According to the National Heart, Lung and Blood Association, nearly one-third of Americans suffer from hypertension (high blood pressure). Like thin-walled hoses holding too much water pressure, the blood vessels of hyper- tensives become stretched and fragile. The intense pressure can also endanger the other organs and lead to heart and kidney failure, strokes, or blindness.

To control high blood pressure, doctors usually recommend lifestyle changes—exercise, relaxation, and cutting back on salt—plus medication. Soon, daily hibiscus tea may join that line up. It appears to ease mild hypertension the same way many anti-hypertensive drugs do—by opening the blood vessels, decreasing the viscosity of the blood, and increasing urine production (which reduces blood volume).

Hibiscus teas are made from the flowering bush Hibiscus sabdariffa, a relative of the yard-dwelling tropical beauty with the dinner plate-sized flowers. Sometimes called roselle or karkade, the plant grows a thick, juicy calyx (the ring around the base of the blossom) that people the world over use for flavorings, drinks, desserts, and now, hypertension treatment. In a study published in Phytomedicine in 2004, patients drank a daily infusion of 10 grams of the dried calyxes. Study results show the tea controlled mild to moderate hypertension as effectively as captopril, a leading drug for hypertension and heart failure.

It also works quickly. The Journal of Ethnopharmacology reported that after just 12 days, 31 patients drinking hibiscus tea averaged an 11.2 percent drop in systolic blood pressure (SBP) and a 10.7 percent drop in diastolic blood pressure (DSP). (Your heart generates SBP during a beat and DSP between beats.) In hypertensive individuals, SBP tops 140 and DSP 90. Normal blood pressure measures below 120 SBP and 80 DSP, which means hibiscus tea could bring a mild case of hypertension down to near normal in less than two weeks.

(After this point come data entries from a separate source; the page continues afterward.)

(** * msaf/run.py: the segmentation orchestration of MSAF

    A shallow embedding of [src/msaf/run.py] and the properties its
    specification states about it.

    The module drives collaborators that live in other files of the package
    ([msaf.input_output], [msaf.utils], [msaf.featextract], [msaf.jams2],
    [msaf.algorithms], the constant [msaf.minimum__frames]) and in libraries
    ([joblib], [librosa], [os], [logging]).  They are gathered in the record
    [World]; every call that crosses the module's border is written to a
    log, so that "this was never invoked" is a statement about the log.

    Times are floats in the source; here they are rationals ([Q]), which
    the orchestration only compares and moves around.  Frame indices are
    [nat], labels are [Z]. *)

From Stdlib Require Import String List ZArith QArith Qabs Bool Arith Lia.
From Stdlib Require Import Sorted.
Import ListNotations.

Local Open Scope string_scope.
Local Open Scope list_scope.

(* ===================================================================== *)
(** ** Exceptions, results and the log *)
(* ===================================================================== *)

(** The exceptions that can travel through [run.py].  Every error the module
    raises itself is a [RuntimeError] told apart by its message only. *)
Inductive exn : Type :=
| RuntimeError (msg : string)
| IndexError
| AttributeError
| SyntaxError
| CollaboratorError (what : string).

Inductive res (A : Type) : Type :=
| Ok (a : A)
| Raise (e : exn).
Arguments Ok {A} a.
Arguments Raise {A} e.
(** X19: the script raises no exception. Whatever the random source
    gives, a run either uses up the given outputs of the source or ends
    with the four tables: every dictionary lookup finds its key, every
    customer and product looked up by id is in its table, and every
    sample fits its population. *)
Theorem generate_never_raises (draws : list Z) :
  Generator.generate draws = None
  ∨ ∃ rest t, Generator.generate draws = Some (rest, Ok t).
Proof.
  destruct (Generator.generate draws) as [[rest [t|e]]|] eqn:E; [eauto|exfalso|auto].
  unfold Generator.generate in E.
  apply g_bind_raise in E as [H|(customers & d1 & Hc & H)].
  { unfold Generator.customers_loop in H.
    refine (for_each_raise (λ _, True) _ _ _ _ _ _ _ _ I H); [auto|].
    intros i s d r e' _ _ Hb. exact (customers_body_raise _ _ _ _ _ Hb). }
  apply customers_loop_ids in Hc.
  apply g_bind_raise in H as [H|(products & d2 & Hp & H)].
  { exact (products_loop_raise _ _ _ H). }
  apply products_loop_spec in Hp as [Hids _].
  apply g_bind_raise in H as [H|(os & d3 & _ & H)]; [|exact (g_ret_raise _ _ _ _ H)].
  refine (for_each_raise (λ _, True) _ _ _ _ _ _ _ _ I H); [auto|].
  intros cust_id s d r e' Hin _ Hb.
  apply (customer_orders_raise customers products) in Hb; [exact Hb| |exact Hids].
  rewrite Hc. exact Hin.
Qed.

How should hypertensives use this wonder beverage? If you currently take blood-pressure medication, Ellen Kamhi, PhD, RN, and coauthor of The Natural Medicine Chest (Evans & Co., 2000), recommends working with an herb-savvy medical professional using conventional diagnostic techniques to make sure your blood pressure stays within acceptable levels as you slowly cut back on one pharmaceutical drug at a time. “Herbs’ benefit-to-risk ratio is much better than pharmaceutical drugs’,” she adds, “so it’s worth your time
to experiment.”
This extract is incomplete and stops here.